Valle Inclán despojado de leyenda
La biografía del escritor, ganadora del Premio Comillas, limpia su figura de las adherencias románticas que hicieron de él un manual de anécdotas y deshace falsos mitos
En la dedicatoria de Sonata de primavera (1904), Valle-Inclán se presenta como alguien “solo, altivo y pobre”. Pobre no lo fue casi nunca, y dejó de estar solo al casarse en 1907 con la actriz Josefina Blanco, aunque volvió a estarlo en sus últimos años, pues ella pidió el divorcio apenas aprobada la ley en 1932. Y sí, fue altivo sin interrupción, al punto de desperdiciar los momios que diversos gobernantes alfonsinos y republicanos le regalaron (catedrático de Estética, conservador del Tesoro Artístico Nacional, director de la Academia de España en Roma) en cuanto se percataba de que tales canonjías soloe pretendían desactivarlo.

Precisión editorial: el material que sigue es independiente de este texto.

(** From the successful run to the end of the [try] block. *)
Definition keep_results (base_output : json) (loss : json) : Sys unit :=
  let dest := loss_dest base_output loss in
  sys_lift (jstr base_output) ≫= fun base =>
  sys_exists base ≫= fun ex : bool =>
  if ex then
    sys_exists dest ≫= fun ex' : bool =>
    sys_when ex' (perform (RmTree dest)) ≫= fun _ =>
    perform (Move base dest) ≫= fun _ =>
    say ("  results -> " +:+ dest)
  else mret tt.

(** One turn of the loop over loss rates. *)
Definition stress_turn (config_path : string) (name : json) (server : json) (base_output : json)
    (iface : string) (loss : json) : Sys unit :=
  say (newline +:+ "=== " +:+ py_str name +:+ "  loss=" +:+ py_str loss +:+ "% ===") ≫= fun _ =>
  sys_finally
    (sys_lift (jindex server "hostname") ≫= fun hostname =>
     sys_lift (jindex server "user") ≫= fun user =>
     apply_netem hostname user iface loss ≫= fun _ =>
     subprocess_run ["python3"; "scripts/orchestrate.py"; config_path] false ≫= fun r =>
     let rc := returncode r in
     if negb (rc =? 0)%Z then say ("  experiment failed (exit=" +:+ str_of_Z rc +:+ ")")
     else keep_results base_output loss)
    (sys_lift (jindex server "hostname") ≫= fun hostname =>
     sys_lift (jindex server "user") ≫= fun user =>
     clear_netem hostname user iface).

(** [args.iface or ...]: an empty option counts as not given. *)
Definition given_iface (iface_arg : option string) : option string :=
  match iface_arg with
  | Some iface => if decide (iface = "") then None else Some iface
  | None => None
  end.

Definition find_iface (iface_arg : option string) (server : json) : Sys string :=
  match given_iface iface_arg with
  | Some iface => mret iface
  | None =>
      sys_lift (jindex server "hostname") ≫= fun hostname =>
      sys_lift (jindex server "user") ≫= fun user =>
      detect_bench_iface hostname user
  end.

(** One configuration file, already parsed. *)
Definition stress_config (losses : list json) (iface_arg : option string)
    (c : string * json) : Sys unit :=
  let '(config_path, cfg) := c in
  sys_lift (jindex cfg "server") ≫= fun server =>
  sys_lift (jindex cfg "name") ≫= fun name =>
  sys_lift (jget cfg "output_dir" (JStr ("./results/" +:+ py_str name))) ≫= fun base_output =>
  find_iface iface_arg server ≫= fun iface =>
  sys_lift (jindex server "hostname") ≫= fun hostname =>
  say ("  bench iface on " +:+ py_str hostname +:+ ": " +:+ iface) ≫= fun _ =>
  sys_for losses (stress_turn config_path name server base_output iface).

(** [main], given the configuration files in order. *)
Definition main (configs : list (string * json)) (losses : list json) (iface_arg : option string)
    : Sys unit :=
  sys_for configs (stress_config losses iface_arg).
End host.

(** ** Properties *)

Definition clear_event (host user : json) (iface : string) : event :=
  Run (ssh_argv host user (clear_cmd iface)).
Definition add_event (host user : json) (iface : string) (loss : json) : event :=
  Run (ssh_argv host user (add_cmd iface loss)).

(** A part of a run that adds no loss rule. *)
Definition adds_no_loss (host user : json) (tr : list event) : Prop :=
  Forall (fun ev => forall iface loss, ev <> add_event host user iface loss) tr.

(** A part of a run whose loss rules, if any, are all on [iface]. *)
Definition adds_on (host user : json) (iface : string) (tr : list event) : Prop :=
  Forall (fun ev => (exists loss, ev = add_event host user iface loss) \/
    forall iface' loss, ev <> add_event host user iface' loss) tr.

(** The events of a run over a configuration file: a part that adds no rule,
    and a segment per loss rate that adds rules on one interface only -- the
    one given on the command line, if one is -- and ends by clearing it. *)
Definition cleared (iface_arg : option string) (host user : json) (tr : list event) : Prop :=
  exists iface pre turns, tr = pre ++ concat turns /\ adds_no_loss host user pre /\
    (forall given, iface_arg = Some given -> given <> "" -> iface = given) /\
    Forall (fun turn => exists turn', turn = turn' ++ [clear_event host user iface] /\
      adds_on host user iface turn') turns.

Section properties.
Context `{Host}.

Lemma emits_clear host user iface : emits (clear_netem host user iface)
  (fun tr => tr = [clear_event host user iface]).
Proof.
  intros h r h'. unfold clear_netem, ssh, subprocess_run, mbind, Sys_bind.
  destruct (os_error h _); intros [= <- <-]; by eexists.
Qed.

Ltac emits_any :=
  repeat match goal with
  | |- emits (say _) _ => apply emits_say; right; by intros ?? [=]
  | |- emits (perform _) _ => apply emits_perform; right; by intros ?? [=]
  | |- emits (subprocess_run (ssh_argv _ _ (add_cmd _ _)) _) _ => apply emits_run; left; by eexists
  | |- emits (subprocess_run _ _) _ => apply emits_run; right; by intros ?? [=]
  | |- emits (sys_raise _) _ => apply emits_raise
  | |- emits (mret _) _ => apply emits_ret
  | |- emits (sys_lift _) _ => apply emits_lift
  | |- emits (sys_exists _) _ => apply emits_exists
  | |- emits (_ ≫= _) _ => apply emits_bind; [|intros ?]
  | |- emits (if ?b then _ else _) _ => destruct b
  | |- emits (let x := _ in _) _ => cbv zeta
  | |- emits (ssh _ _ _) _ => unfold ssh
  | |- emits (sys_when _ _) _ => unfold sys_when
  | |- emits (apply_netem _ _ _ _) _ => unfold apply_netem
  | |- emits (keep_results _ _) _ => unfold keep_results
  end.

Lemma emits_lift_bind {A B} (m : res A) (f : A -> Sys B) (P : list event -> Prop) :
  P [] -> (forall a, m = Ok a -> emits (f a) P) -> emits (sys_lift m ≫= f) P.
Proof.
  intros HP Hf h r h' Hr. destruct m as [a|e]; [exact (Hf a eq_refl _ _ _ Hr)|].
  injection Hr as <- <-. exists []. by rewrite app_nil_r.
Qed.

Lemma emits_turn config_path name server base_output iface loss host user :
  jindex server "hostname" = Ok host -> jindex server "user" = Ok user ->
  emits (stress_turn config_path name server base_output iface loss)
    (fun tr => exists tr', tr = tr' ++ [clear_event host user iface] /\ adds_on host user iface tr').
Proof.
  intros Hh Hu h r h' Hr. unfold stress_turn in Hr. rewrite Hh, Hu in Hr.
  rewrite (bind_run _ _ _ tt _ eq_refl) in Hr.
  match type of Hr with sys_finally ?b _ _ = _ =>
    assert (emits b (adds_on host user iface)) as Hb end.
  { do 2 (apply emits_lift_bind; [constructor|intros ? [= <-]]). emits_any. }
  destruct (emits_finally _ _ _ _ Hb (emits_clear host user iface) _ _ _ Hr)
    as (tr & -> & t1 & t2 & -> & Ht1 & ->).
  eexists. rewrite <- app_assoc. split; [done|]. rewrite app_assoc. eexists. split; [done|].
  apply Forall_app. split; [|done]. constructor; [right; by intros ?? [=]|constructor].
Qed.

Lemma emits_find_iface iface_arg server host user :
  emits (find_iface iface_arg server) (adds_no_loss host user).
Proof.
  unfold find_iface, adds_no_loss. destruct (given_iface iface_arg); [apply emits_ret|].
  do 2 (apply emits_bind; [apply emits_lift|intros ?]). unfold detect_bench_iface, ssh.
  apply emits_bind; [apply emits_run; by intros ?? [=]|]. intros r. cbv zeta.
  destruct (decide _); [apply emits_raise|apply emits_ret].
Qed.

(** The interface found is the one given, if one is. *)
Lemma find_iface_given iface_arg server h iface h' given :
  find_iface iface_arg server h = Some (Ok iface, h') -> iface_arg = Some given -> given <> "" ->
  iface = given.
Proof.
  intros Hf -> Hne. unfold find_iface in Hf. cbn [given_iface] in Hf.
  rewrite decide_False in Hf by done. by injection Hf.
Qed.

Lemma cleared_prefix iface_arg host user pre : adds_no_loss host user pre ->
  cleared iface_arg host user pre.
Proof.
  intros Hp. exists (default "" iface_arg), pre, []. rewrite app_nil_r.
  split_and!; [done|done|by intros ? -> _|constructor].
Qed.

Lemma cleared_nil iface_arg host user : cleared iface_arg host user [].
Proof. apply cleared_prefix. constructor. Qed.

La biografía de Manuel Alberca muestra a Ramón Valle Peña, o don Ramón María del Valle-Inclán, sin las adherencias románticas ni los aromas de leyenda que han hecho de él un manual de anécdotas y encarnación de esa coquetería wildeana que simula poner el genio en la vida y solo el talento en las obras. No en balde Valle, cuyo reaccionarismo le indujo a apoyar el carlismo, es el escritor moderno que ha ido más lejos en la tarea de inventarse. Para ello se dotó de un aspecto inconfundible cuando, decidido más bien a ser escritor que a escribir, llegó a Madrid “con cara de Cristo bizantino, adornada de lentes, melena merovingia”, sombreros de gaucho y cuellos inverosímiles (Ricardo Fuente). La estampa se completaría pronto con la manquera que le produjeron las heridas de una pelea a bastonazos con su colega Manuel Bueno. Si excepcionalmente aludía Valle a su mutilación, era para convertir en gesta cervantina aquella pendencia tabernaria, lo que obligaba a Benavente a pincharle el globo: “¡Ramón, Ramón, que no fue en Lepanto!”. Y si no era un bastonazo ajeno, era un pistoletazo suyo, como el que se disparó accidentalmente en un pie.

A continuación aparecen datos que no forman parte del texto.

(** * RSA demo engine (app_rsa.py): a shallow embedding and its properties

    The arithmetic core of [app_rsa.py] is embedded here function by
    function: [is_prime] (Miller-Rabin), [generate_prime], [gcd],
    [mod_inverse], [generate_keypair], [encrypt] and [decrypt].

    - Python integers are [Z].
    - A Python exception is a [Raise] outcome; a loop that has not finished
      within its fuel is [OutOfFuel].
    - The module [random] is an infinite tape of raw draws, threaded through
      the code as explicit state.
    - The calls to [st.info], [st.success] and [st.error] inside the engine
      only write to the page; they return nothing to the engine and are left
      out.
    - The three pages of the script are embedded as functions of the
      session state and of the widgets' values, giving the session they
      leave and what they end up showing. *)

From Stdlib Require Import ZArith List Bool Lia Znumtheory Zcong Zmod.
Import ListNotations.
Local Open Scope Z_scope.

(** ** Outcomes of a Python computation *)

Inductive exn : Type :=
| ValueError
| ZeroDivisionError.

Inductive result (A : Type) : Type :=
| Ok (a : A)
| Raise (e : exn)
| OutOfFuel.

Arguments Ok {A} a.
Arguments Raise {A} e.
Arguments OutOfFuel {A}.

Definition rbind {A B : Type} (r : result A) (k : A -> result B) : result B :=
  match r with
  | Ok a => k a
  | Raise e => Raise e
  | OutOfFuel => OutOfFuel
  end.

Definition returns {A : Type} (r : result A) : Prop := exists a, r = Ok a.

Definition raises {A : Type} (r : result A) : Prop := exists e, r = Raise e.

(** ** Built-ins the engine relies on *)

Module Py.

(** Square-and-multiply on the binary digits of the exponent. *)
Fixpoint powmod_pos (b : Z) (e : positive) (m : Z) : Z :=
  match e with
  | xH => b mod m
  | xO e' => let r := powmod_pos b e' m in (r * r) mod m
  | xI e' => let r := powmod_pos b e' m in ((r * r) mod m * b) mod m
  end.

Definition powmod (b e m : Z) : Z :=
  match e with
  | Zpos p => powmod_pos b p m
  | _ => 1 mod m
  end.

(** [pow(b, e, m)]: [ValueError] for a zero modulus; a negative exponent asks
    for a power of the inverse of [b] modulo [m], and is a [ValueError] when
    [b] has none. The result takes the sign of [m], as [%] does. *)
Definition pow (b e m : Z) : result Z :=
  if m =? 0 then Raise ValueError
  else if e <? 0 then
    if Z.gcd b m =? 1 then Ok (powmod (Z.invmod b m) (- e) m)
    else Raise ValueError
  else Ok (powmod b e m).

(** [a // b] and [a % b] *)
Definition floordiv (a b : Z) : result Z :=
  if b =? 0 then Raise ZeroDivisionError else Ok (a / b).

Definition modulo (a b : Z) : result Z :=
  if b =? 0 then Raise ZeroDivisionError else Ok (a mod b).

(** [a << k] *)
Definition shl (a k : Z) : result Z :=
  if k <? 0 then Raise ValueError else Ok (Z.shiftl a k).

(** A symbol of a [str] is a code point. *)
Record symbol : Type := Sym { code : Z }.

Definition max_code : Z := 1114112. (* 0x110000 *)

Definition wf_symbol (c : symbol) : Prop := 0 <= code c < max_code.

Definition ord (c : symbol) : Z := code c.

(** [chr(i)]: [ValueError] outside [range(0x110000)]. *)
Definition chr (i : Z) : result symbol :=
  if (0 <=? i) && (i <? max_code) then Ok (Sym i) else Raise ValueError.

Definition str : Type := list symbol.

Definition wf_str (s : str) : Prop := Forall wf_symbol s.

End Py.

(** ** The random source

    A tape of raw draws. [randint] and [getrandbits] reduce the next raw draw
    into the requested range, so that every value of the range is the image
    of some tape and every tape yields a value of the range. *)

Definition tape : Type := nat -> Z.

Definition M (A : Type) : Type := tape -> result (A * tape).

Definition ret {A : Type} (a : A) : M A := fun t => Ok (a, t).

Definition bind {A B : Type} (m : M A) (k : A -> M B) : M B :=
  fun t =>
    match m t with
    | Ok (a, t') => k a t'
    | Raise e => Raise e
    | OutOfFuel => OutOfFuel
    end.

Definition lift {A : Type} (r : result A) : M A :=
  fun t =>
    match r with
    | Ok a => Ok (a, t)
    | Raise e => Raise e
    | OutOfFuel => OutOfFuel
    end.

Definition out_of_fuel {A : Type} : M A := fun _ => OutOfFuel.

Declare Scope rng_scope.
Delimit Scope rng_scope with rng.
Notation "x <- m ;; k" := (bind m (fun x => k))
  (at level 61, m at next level, right associativity) : rng_scope.
Local Open Scope rng_scope.

(** The value a computation returns, without the tape that is left. *)
Definition value {A : Type} (r : result (A * tape)) : result A :=
  match r with
  | Ok (a, _) => Ok a
  | Raise e => Raise e
  | OutOfFuel => OutOfFuel
  end.

Definition next (t : tape) : Z * tape := (t O, fun i => t (S i)).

Ejemplo del choque con lo convenido y lo conveniente es el afán de sus personajes de perseguir lo vedado; así hace el Bradomín de las Sonatas con las mujeres con quienes ejerce el rito de la seducción. Incesto, lubricidad, satanismo: todo menos cordura, esa virtud mesocrática del “vulgo errante, municipal y espeso”, por decirlo con las palabras de Rubén Darío. Solo la enfermedad lo ató a la pata de la realidad, aunque también a ella le sacó partido, pues los derivados del cáñamo y del beleño con que aliviaba el dolor le inspiraron obras singulares (La pipa de kif o La lámpara maravillosa) y ayudan a explicar ciertas deformaciones expresionistas que tuercen el cuello del cisne modernista y están en la base del esperpento.

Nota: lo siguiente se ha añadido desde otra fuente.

(** X12: in a state where every variable in scope and every function
    return type is [int] or [boolean], an expression that type-checks has
    type [int] or [boolean], provided that, when it is itself a literal, the
    literal carries one of the two types. *)
Theorem X12_tipo_int_ou_boolean (st : estado) (e : expr) (t : string) :
  ambiente_valido st →
  (∀ tipo v, e = ELit tipo v → tipo_valido tipo) →
  avaliar_expressao_tipo st e = Ok t →
  tipo_valido t.
Proof.
  intros [Hesc Hfun] Hlit. destruct e as [|tipo v|n|op e|op l r|n args|k].
  - done.
  - intros [= <-]. by eapply Hlit.
  - simpl. unfold buscar_variavel.
    assert (∀ es, Forall (λ esc : gmap string string,
                            ∀ m t0, esc !! m = Some t0 → tipo_valido t0) es →
                  ∀ t', buscar_em es n = Some t' → tipo_valido t') as Hb.
    { induction 1 as [|esc es Hx _ IH]; simpl; [done|].
      intros t'. destruct (esc !! n) eqn:E; [|by apply IH].
      intros [= <-]. by eapply Hx. }
    destruct (buscar_em _ n) as [t'|] eqn:E; [|done]. intros [= <-].
    eapply Hb; [|exact E]. by apply Forall_reverse.
  - simpl. intros (t1 & _ & H)%ligar_ok. destruct (kind_e op "!"); [|done].
    destruct (_ =? _)%string; [|done]. injection H as <-. by right.
  - rewrite avaliar_binop_eq.
    intros (t1 & _ & (t2 & _ & H)%ligar_ok)%ligar_ok.
    repeat (destruct (pertence op _)); try done;
      destruct (_ || _) in H || destruct (_ =? _)%string in H; try done;
      injection H as <-; by (left + right).
  - rewrite avaliar_call_eq.
    destruct (Dict.get (tabela_funcoes st) n) as [[tr ps]|] eqn:E.
    + destruct (negb _); [done|]. intros (? & _ & [= <-])%ligar_ok.
      by eapply Hfun.
    + by destruct (Dict.contem _ _).
  - simpl. intros H. by apply avaliar_outro_falha in H.
Qed.

Lemma X12_tipo_int_ou_boolean_exemplo :
  let st := Estado [("f", ("boolean", []))] [] [{["x" := "int"]}] in
  avaliar_expressao_tipo st (ECall "f" []) = Ok "boolean"
  ∧ tipo_valido "boolean".
Proof.
  intros st. split; [reflexivity|].
  apply (X12_tipo_int_ou_boolean st (ECall "f" []) "boolean").
  - split.
    + apply Forall_singleton.
      intros m t0 [<- <-]%lookup_singleton_Some. unfold tipo_valido. tauto.
    + intros m t0 ps. subst st. cbn -[String.eqb].
      destruct (String.eqb "f" m); [|done].
      intros [= <- <-]. unfold tipo_valido. tauto.
  - discriminate.
  - reflexivity.
Defined.

(** X13: a call used as a statement.  On a function name it has exactly
    the outcome of the same call used as an expression, error included, the
    returned type being dropped; on a procedure name it is accepted exactly
    when the argument count is the parameter count and every argument has
    the type of its parameter; on a name in neither table it fails with
    [UndeclaredCallee]. *)
Theorem X13_chamada_como_comando (st : estado) (nome : string) (args : list expr) :
  (is_Some (Dict.get (tabela_funcoes st) nome) →
     _checar_chamada_como_comando nome args st
     = (avaliar_expressao_tipo st (ECall nome args);; Ok tt))
  ∧ (Dict.get (tabela_funcoes st) nome = None →
     ∀ params, Dict.get (tabela_proceds st) nome = Some params →
       _checar_chamada_como_comando nome args st = Ok tt
       ↔ length params = length args
         ∧ Forall2 (λ arg p, avaliar_expressao_tipo st arg = Ok p.1) args params)
  ∧ (Dict.get (tabela_funcoes st) nome = None →
     Dict.get (tabela_proceds st) nome = None →
     _checar_chamada_como_comando nome args st = erro (UndeclaredCallee nome)).
Proof.
  unfold _checar_chamada_como_comando. rewrite avaliar_call_eq.
  split; [|split].
  - intros [[tr ps] ->]. destruct (negb _); [done|].
    by destruct (checar_args _ _ _ _ _) as [[]|].
  - intros -> params ->.
    destruct (Nat.eqb_spec (length params) (length args)) as [Heq|Hne]; simpl.
    + pose proof (checar_args_ok (avaliar_expressao_tipo st) nome params args 0)
        as Hok. rewrite drop_0 in Hok. rewrite Hok by lia. naive_solver.
    + split; [done|]. by intros [? _].
  - by intros -> ->.
Qed.

Lemma X13_chamada_como_comando_exemplo :
  let st := Estado [("soma", ("int", [("int", "a"); ("int", "b")]))]
              [("mostra", [("int", "v")])] [∅] in
  _checar_chamada_como_comando "soma" [int_lit 1] st = erro (ArityMismatch "soma")
  ∧ _checar_chamada_como_comando "mostra" [int_lit 1] st = Ok tt.
Proof.
  intros st.
  destruct (X13_chamada_como_comando st "soma" [int_lit 1]) as (Hf & _).
  destruct (X13_chamada_como_comando st "mostra" [int_lit 1]) as (_ & Hp & _).
  split.
  - rewrite Hf by by eexists. reflexivity.
  - apply (Hp eq_refl [("int", "v")] eq_refl). split; [reflexivity|].
    repeat constructor.
Defined.

(** X14: with the right number of arguments, the argument reported by a
    call is the first one whose type is not its parameter's, under its
    one-based position, with the type found and the type expected; the
    arguments after it are not examined. *)
Theorem X14_primeiro_argumento_errado (st : estado) (nome tipo_retorno : string)
  (params : parametros) (antes : list expr) (arg : expr) (depois : list expr)
  (t : string) (p : string * string) :
  Dict.get (tabela_funcoes st) nome = Some (tipo_retorno, params) →
  length params = length (antes ++ arg :: depois) →
  Forall2 (λ a q, avaliar_expressao_tipo st a = Ok q.1) antes
    (take (length antes) params) →
  params !! length antes = Some p →
  avaliar_expressao_tipo st arg = Ok t →
  t ≠ p.1 →
  avaliar_expressao_tipo st (ECall nome (antes ++ arg :: depois))
  = erro (ArgumentTypeMismatch nome (S (length antes)) t p.1)
  ∧ _checar_chamada_como_comando nome (antes ++ arg :: depois) st
    = erro (ArgumentTypeMismatch nome (S (length antes)) t p.1).
Proof.
  intros Hget Hlen Hantes Hp Harg Hne.
  pose proof (checar_args_primeiro_errado (avaliar_expressao_tipo st) nome
                params antes arg depois 0 t p) as H.
  rewrite drop_0 in H. specialize (H Hantes Hp Harg Hne). simpl in H.
  unfold _checar_chamada_como_comando. rewrite avaliar_call_eq, Hget.
  rewrite (proj2 (Nat.eqb_eq _ _) Hlen). simpl. rewrite H. done.
Qed.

La acumulación de chismes dificultaba la captación de un genio en verso y prosa, ya en las languideces de Femeninas, ya en el chafarrinón de Tirano Banderas o Luces de bohemia, y hace por ello bienvenida esta biografía, distinguida con el Premio Comillas. Alberca ha sometido a escrutinio la madeja legendaria en la que se enredaron biógrafos anteriores, como el otro Ramón (Gómez de la Serna), que no cede a Valle en capacidad fabuladora. La espada y la palabra están asentadas sobre granito notarial, deshacen falsos mitos, sitúan a Valle en su nostalgia galaica y feudal y en su afición a la aparatosidad escenográfica (que le llevó a elogiar a Mussolini) y desmontan la idea de un lunático desentendido de toda preocupación económica. La tarea habrá sido ardua, pues el exceso de pacotilla mistificadora contrasta con la escasez de confesiones de un autor cuya fiebre de notoriedad iba unida a un pudor extremo. Azaña, que a menudo lo saca a pasear en sus diarios, escribió que “Valle-Inclán con nadie se confiesa, nunca declara su secreto sentir”. Razón de más para recomendar esta biografía.
La espada y la palabra: vida de Valle-Inclán. Manuel Alberca. Tusquets. Barcelona, 2015. 768 páginas. 26,90 euros.